I may not choose the path I go unseen,
nor pick the brightest flowers from byways.
But I may choose how I will go and be,
Deciding hope and faith will mark my days

The stories and poems are finely polished and of high quality. In a less cynical time some of them might have been chosen as selections for standard text books of adolescent literature  to help young people, at a difficult time of life, better understand the consequences of petty cruelties. But the subject matter and story content is not age limited. The stories are for all who seek beauty and love in a painful world, and the rose of God and goodness among the thorns. This reviewer has read the book twice, both times with pleasure. I continue to visit the poems. It is a book to be read softly, I would suggest one story at a time. This book is a jewel that has not yet found its audience.  I believe that those who find it will be amply rewarded.

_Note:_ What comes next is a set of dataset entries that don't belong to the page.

(** * The custom MCP server manager ([src/services/mcp-manager.js])

    A shallow embedding of [MCPServerManager]: its three maps, the child
    processes it spawns, the timers it arms and the events it emits, run
    on an explicit event loop.  The calls into the logger leave no trace
    in the manager and are not part of the model.  Timers may fire in
    any order: the scenarios fire them in the order of their delays. *)

From stdpp Require Import base option list gmap strings.
From Stdlib Require Import ZArith Lia.

Local Open Scope string_scope.
Local Open Scope list_scope.
Local Open Scope nat_scope.

(** ** The registry *)

Module MCPRingLayer.
Definition LAYER_0 : Z := 0.
Definition LAYER_1 : Z := 1.
Definition LAYER_2 : Z := 2.
End MCPRingLayer.

Record Config := {
  name : string;
  layer : Z;
  path : string;
  enabled : bool;
  tools : list string;
  resources : list string;
  prompts : option (list string)
}.

#[global] Instance Config_eq_dec : EqDecision Config.
Proof. solve_decision. Defined.

(** What the module reads from its host when it is loaded: the
    environment variables, the directory of the file, and [path.join]. *)
Record Host := {
  process_env : gmap string string;
  dirname : string;
  join : list string → string
}.

(** [process.env.X || d] *)
Definition env_or (host : Host) (var d : string) : string :=
  match process_env host !! var with
  | Some s => if decide (s = "") then d else s
  | None => d
  end.

(** [process.env.X !== 'false'] *)
Definition env_not_false (host : Host) (var : string) : bool :=
  bool_decide (process_env host !! var ≠ Some "false").

Definition server_path (host : Host) (var dir : string) : string :=
  env_or host var
    (join host [dirname host; ".."; ".."; ".."; "bambisleep-chat-catgirl";
                "mcp-servers"; dir; "index.js"]).

(** [Object.entries(CUSTOM_MCP_SERVERS)], in the order of the literal. *)
Definition CUSTOM_MCP_SERVERS (host : Host) : list (string * Config) :=
  [ ("bambisleep-hypnosis-mcp",
     {| name := "BambiSleep™ Hypnosis Audio Management";
        layer := MCPRingLayer.LAYER_2;
        path := server_path host "HYPNOSIS_MCP_PATH" "bambisleep-hypnosis-mcp";
        enabled := env_not_false host "ENABLE_HYPNOSIS_MCP";
        tools := ["add_audio_file"; "search_audio"; "create_playlist";
                  "get_playlist"; "list_triggers"];
        resources := ["bambisleep://audio/library"; "bambisleep://playlists/{id}"];
        prompts := None |});
    ("aigf-personality-mcp",
     {| name := "AI Girlfriend Personality Management";
        layer := MCPRingLayer.LAYER_2;
        path := server_path host "PERSONALITY_MCP_PATH" "aigf-personality-mcp";
        enabled := env_not_false host "ENABLE_PERSONALITY_MCP";
        tools := ["create_personality"; "switch_personality"; "update_mood";
                  "add_context"; "get_trigger_response"; "list_profiles"];
        resources := ["aigf://profile/active"; "aigf://profiles/{id}"];
        prompts := Some ["personality_greeting"; "personality_response"] |});
    ("trigger-system-mcp",
     {| name := "Hypnotic Trigger Management";
        layer := MCPRingLayer.LAYER_2;
        path := server_path host "TRIGGER_SYSTEM_MCP_PATH" "trigger-system-mcp";
        enabled := env_not_false host "ENABLE_TRIGGER_SYSTEM_MCP";
        tools := ["register_trigger"; "activate_trigger"; "search_triggers";
                  "get_trigger"; "get_activation_history"; "get_compliance_stats"];
        resources := ["triggers://registry"; "triggers://logs"; "triggers://compliance"];
        prompts := None |});
    ("chat-analytics-mcp",
     {| name := "Chat Analytics & Metrics";
        layer := MCPRingLayer.LAYER_2;
        path := server_path host "ANALYTICS_MCP_PATH" "chat-analytics-mcp";
        enabled := env_not_false host "ENABLE_ANALYTICS_MCP";
        tools := ["start_session"; "end_session"; "record_message";
                  "record_trigger_activation"; "record_conversion";
                  "get_analytics"; "get_user_engagement"];
        resources := ["analytics://sessions/active"; "analytics://sessions/completed";
                      "analytics://users/engagement"; "analytics://conversions";
                      "analytics://summary"];
        prompts := None |}) ].

(** ** Runtime data *)

(** The metadata record stored in [this.servers].  [pid] is [None] when
    the child has no process id ([undefined] in the source). *)
Record ServerData := {
  config : Config;
  pid : option nat;
  startTime : string;
  status : string
}.

Inductive Signal := SIGTERM | SIGKILL.

(** A [ChildProcess] object on the heap.  The first two fields are the
    variables its [error] and [exit] listeners close over; [cp_live]
    says that the operating-system process behind the object has not
    been reaped yet, [killed] is the object's own flag, set by a [kill]
    that delivered its signal, and [cp_signals] lists the signals
    delivered so far. *)
Record ChildProcess := {
  cp_serverId : string;
  cp_config : Config;
  cp_pid : option nat;
  cp_live : bool;
  killed : bool;
  cp_signals : list Signal
}.

Inductive Event :=
| serverStarted (serverId : string) (cfg : Config)
| serverFailed (serverId : string) (error : string)
| serverError (serverId : string) (error : string)
| serverExited (serverId : string) (code : option Z) (signal : option string)
| serverMaxRetriesExceeded (serverId : string).

#[global] Instance Event_eq_dec : EqDecision Event.
Proof. solve_decision. Defined.

(** The callbacks handed to [setTimeout]: the relaunch armed by
    [handleServerFailure], and the rest of [shutdown] after its
    [await]. *)
Inductive Task :=
| RetryStart (serverId : string) (cfg : Config)
| ShutdownResume.

#[global] Instance Task_eq_dec : EqDecision Task.
Proof. solve_decision. Defined.

Record Timer := { delay : Z; task : Task }.

#[global] Instance Timer_eq_dec : EqDecision Timer.
Proof. solve_decision. Defined.

(** The manager ([servers], [processes], [connectionAttempts],
    [maxRetries]) together with what it acts on: the heap of child
    process objects, the pending timers, the events emitted so far and
    the server id of every evaluation of the [spawn] call. *)
Record World := {
  servers : gmap string ServerData;
  processes : gmap string nat;
  connectionAttempts : gmap string nat;
  maxRetries : nat;
  heap : list ChildProcess;
  timers : list Timer;
  emitted : list Event;
  spawned : list string
}.

Definition set_servers (f : gmap string ServerData → gmap string ServerData) (w : World) : World :=
  {| servers := f (servers w); processes := processes w;
     connectionAttempts := connectionAttempts w; maxRetries := maxRetries w;
     heap := heap w; timers := timers w; emitted := emitted w; spawned := spawned w |}.

Definition set_processes (f : gmap string nat → gmap string nat) (w : World) : World :=
  {| servers := servers w; processes := f (processes w);
     connectionAttempts := connectionAttempts w; maxRetries := maxRetries w;
     heap := heap w; timers := timers w; emitted := emitted w; spawned := spawned w |}.

Definition set_connectionAttempts (f : gmap string nat → gmap string nat) (w : World) : World :=
  {| servers := servers w; processes := processes w;
     connectionAttempts := f (connectionAttempts w); maxRetries := maxRetries w;
     heap := heap w; timers := timers w; emitted := emitted w; spawned := spawned w |}.

Definition set_heap (f : list ChildProcess → list ChildProcess) (w : World) : World :=
  {| servers := servers w; processes := processes w;
     connectionAttempts := connectionAttempts w; maxRetries := maxRetries w;
     heap := f (heap w); timers := timers w; emitted := emitted w; spawned := spawned w |}.

Definition set_timers (f : list Timer → list Timer) (w : World) : World :=
  {| servers := servers w; processes := processes w;
     connectionAttempts := connectionAttempts w; maxRetries := maxRetries w;
     heap := heap w; timers := f (timers w); emitted := emitted w; spawned := spawned w |}.

Definition set_emitted (f : list Event → list Event) (w : World) : World :=
  {| servers := servers w; processes := processes w;
     connectionAttempts := connectionAttempts w; maxRetries := maxRetries w;
     heap := heap w; timers := timers w; emitted := f (emitted w); spawned := spawned w |}.

Definition set_spawned (f : list string → list string) (w : World) : World :=
  {| servers := servers w; processes := processes w;
     connectionAttempts := connectionAttempts w; maxRetries := maxRetries w;
     heap := heap w; timers := timers w; emitted := emitted w; spawned := f (spawned w) |}.

(** [new MCPServerManager()] in a world where nothing has happened yet. *)
Definition constructor : World :=
  {| servers := ∅; processes := ∅; connectionAttempts := ∅; maxRetries := 3;
     heap := []; timers := []; emitted := []; spawned := [] |}.

(** ** Computations that may throw *)

Inductive Completion (A : Type) :=
| Normal (a : A)
| Throw (error : string).
Arguments Normal {A} a.
Arguments Throw {A} error.

Definition M (A : Type) : Type := World → World * Completion A.

#[global] Instance M_ret : MRet M := λ A a w, (w, Normal a).

#[global] Instance M_bind : MBind M := λ A B f m w,
  match m w with
  | (w', Normal a) => f a w'
  | (w', Throw e) => (w', Throw e)
  end.

(** [try { body } catch (error) { handler }] *)
Definition try_catch {A} (body : M A) (handler : string → M A) : M A := λ w,
  match body w with
  | (w', Normal a) => (w', Normal a)
  | (w', Throw e) => handler e w'
  end.

Definition modify (f : World → World) : M unit := λ w, (f w, Normal ()).
Definition read {A} (f : World → A) : M A := λ w, (w, Normal (f w)).
Definition exec {A} (m : M A) (w : World) : World := (m w).1.

(** ** What the manager asks of its surroundings *)

(** The outcome of evaluating the [spawn(...)] call in [startServer]:
    an exception is raised before anything is stored, or the call
    yields a child process object, whose [pid] is undefined when the
    operating system could not start the program.

    In the source the options literal of the call reads [process.env]
    inside the scope of the [const process] that the call initialises.
    That binding is still in its temporal dead zone there, so the
    evaluation, read to the letter, ends in a [ReferenceError] every
    time: [Sample.os_throws] below is that behaviour, and the one the
    scenarios run with.  The listeners that [startServer] attaches are
    written for a call that yields a child; the theorems quantify over
    every oracle. *)
Inductive SpawnOutcome :=
| SpawnThrows (error : string)
| SpawnChild (pid : option nat).

(** The outcome of the n-th evaluation of [spawn], and the clock read
    by [new Date().toISOString()] right after it. *)
Record OS := {
  os_spawn : nat → SpawnOutcome;
  os_date : nat → string
}.

(** ** The manager's methods *)

Section Manager.

Variable os : OS.
(** [Object.entries(CUSTOM_MCP_SERVERS)] *)
Variable registry : list (string * Config).

(** [this.emit(...)]; no listener is attached in the repository. *)
Definition emit (e : Event) : M unit :=
  modify (set_emitted (λ es, es ++ [e])).

(** [setTimeout(callback, ms)] *)
Definition setTimeout (t : Task) (ms : Z) : M unit :=
  modify (set_timers (λ ts, ts ++ [{| delay := ms; task := t |}])).

(** The [spawn('node', [config.path], ...)] call with the listeners
    that [startServer] attaches to its result; yields the reference to
    the new child process object.  The listeners on [stdout] and
    [stderr] only log.  A child without a process id has no process
    behind it. *)
Definition spawn (serverId : string) (cfg : Config) : M nat := λ w,
  let n := length (spawned w) in
  let w := set_spawned (λ l, l ++ [serverId]) w in
  match os_spawn os n with
  | SpawnThrows e => (w, Throw e)
  | SpawnChild p =>
      (set_heap (λ h, h ++ [{| cp_serverId := serverId; cp_config := cfg; cp_pid := p;
                              cp_live := bool_decide (is_Some p); killed := false;
                              cp_signals := [] |}]) w,
       Normal (length (heap w)))
  end.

William Schuh and his wife, Chen, live in Mandan ND, where they raised three children. William is a senior hydrologist and soil scientist for the North Dakota State Water Commission, where he has been employed for 26 years. He has authored or coauthored a number of research journal papers and state reports on a wide range of topics related to agriculture and ground-water resources. He has also served as an advocate and lobbyist for parental rights in education, and the sanctity of human life, and has authored several testimonies, reports and articles in relation to these issues.